(** C3 (amended): for every cluster the loop selects (no index list is
    given, or the index of the cluster is in it) whose locations all carry
    a name and carry two or more distinct names, the loop body adds one
    error that prints the sorted distinct names, adds no patch, no
    extracted entry and no library source, and the loop goes on with the
    remaining clusters; a cluster the index list leaves out is passed over
    with no error. *)
Theorem C3_mixed_names_are_rejected
    (ast_parse : string -> option Ast.module)
    (repo_root : Path.t) (fs : filesystem)
    (mapping : list LibStructure.mapping_entry) (cluster_indices : option (list Z))
    (idx : nat) (c : cluster) (st : Extract.state) (l1 l2 : location) :
  Forall (fun loc => is_Some (name loc)) (locations c) ->
  l1 ∈ locations c -> l2 ∈ locations c -> name l1 <> name l2 ->
  exists names msg,
    mapM id (remove_dups (map name (locations c))) = Some names
    /\ msg = Extract.mixed_names_error idx (Py.sorted names)
    /\ Extract.process_cluster ast_parse repo_root fs mapping cluster_indices idx c st
       = Ok (if Extract.selected cluster_indices idx then Extract.add_error st msg else st)
    /\ Extract.errors (Extract.add_error st msg) = Extract.errors st ++ [msg]
    /\ Extract.script_patches (Extract.add_error st msg) = Extract.script_patches st
    /\ Extract.extracted (Extract.add_error st msg) = Extract.extracted st
    /\ Extract.lib_contents (Extract.add_error st msg) = Extract.lib_contents st
    /\ (forall loc n, loc ∈ locations c -> name loc = Some n -> Py.occurs_in (Py.repr n) msg)
    /\ (forall rest,
          Extract.run_clusters ast_parse repo_root fs mapping cluster_indices idx (c :: rest) st
          = Extract.run_clusters ast_parse repo_root fs mapping cluster_indices (S idx) rest
              (if Extract.selected cluster_indices idx then Extract.add_error st msg else st)).
Proof.
  intros Hall H1 H2 Hne.
  assert (Hsome : is_Some (mapM id (remove_dups (map name (locations c))))).
  { apply mapM_is_Some, Forall_forall. intros o Ho. rewrite elem_of_remove_dups in Ho.
    apply list_elem_of_fmap in Ho as (loc & -> & Hloc).
    rewrite Forall_forall in Hall. exact (Hall loc Hloc). }
  destruct Hsome as [names Hnames].
  assert (Hlen : 1 < length (remove_dups (map name (locations c)))).
  { apply (two_distinct_elements (name l1) (name l2)); [| |exact Hne];
      rewrite elem_of_remove_dups; apply list_elem_of_fmap; eexists; split; try reflexivity;
      assumption. }
  assert (Hlocs : 1 < length (locations c)).
  { apply (two_distinct_elements l1 l2); [assumption|assumption|congruence]. }
  assert (Hstep : Extract.process_cluster ast_parse repo_root fs mapping cluster_indices idx c st
                  = Ok (if Extract.selected cluster_indices idx
                        then Extract.add_error st (Extract.mixed_names_error idx (Py.sorted names))
                        else st)).
  { unfold Extract.process_cluster.
    destruct (Extract.selected cluster_indices idx); cbn [negb]; [|reflexivity].
    rewrite (proj2 (Nat.ltb_ge _ _)) by lia.
    rewrite (proj2 (Nat.ltb_lt _ _) Hlen).
    unfold Extract.sorted_names. rewrite Hnames. reflexivity. }
  exists names, (Extract.mixed_names_error idx (Py.sorted names)).
  split; [exact Hnames|]. split; [reflexivity|]. split; [exact Hstep|].
  split; [reflexivity|]. split; [reflexivity|]. split; [reflexivity|]. split; [reflexivity|].
  split.
  - intros loc n Hloc Hn. apply mixed_names_error_mentions, sorted_elem.
    apply (mapM_fmap_Some_inv id Some) in Hnames; [|intros x y; cbn; congruence].
    assert (Hin : Some n ∈ remove_dups (map name (locations c))).
    { rewrite elem_of_remove_dups. apply list_elem_of_fmap. exists loc.
      split; [symmetry; exact Hn|exact Hloc]. }
    rewrite <- Hnames in Hin. apply list_elem_of_fmap in Hin as (n' & E & Hin).
    injection E as ->. exact Hin.
  - intros rest. cbn [Extract.run_clusters]. rewrite Hstep. reflexivity.
Qed.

- _Problem description_: Your answer should consist only of the lines from the one with "then Extract.add_error st (Extract.mixed_names_error" through the end of the data above, reproduced exactly.

- _Solved exercise_:
                        then Extract.add_error st (Extract.mixed_names_error idx (Py.sorted names))
                        else st)).
  { unfold Extract.process_cluster.
    destruct (Extract.selected cluster_indices idx); cbn [negb]; [|reflexivity].
    rewrite (proj2 (Nat.ltb_ge _ _)) by lia.
    rewrite (proj2 (Nat.ltb_lt _ _) Hlen).
    unfold Extract.sorted_names. rewrite Hnames. reflexivity. }
  exists names, (Extract.mixed_names_error idx (Py.sorted names)).
  split; [exact Hnames|]. split; [reflexivity|]. split; [exact Hstep|].
  split; [reflexivity|]. split; [reflexivity|]. split; [reflexivity|]. split; [reflexivity|].
  split.
  - intros loc n Hloc Hn. apply mixed_names_error_mentions, sorted_elem.
    apply (mapM_fmap_Some_inv id Some) in Hnames; [|intros x y; cbn; congruence].
    assert (Hin : Some n ∈ remove_dups (map name (locations c))).
    { rewrite elem_of_remove_dups. apply list_elem_of_fmap. exists loc.
      split; [symmetry; exact Hn|exact Hloc]. }
    rewrite <- Hnames in Hin. apply list_elem_of_fmap in Hin as (n' & E & Hin).
    injection E as ->. exact Hin.
  - intros rest. cbn [Extract.run_clusters]. rewrite Hstep. reflexivity.
Qed.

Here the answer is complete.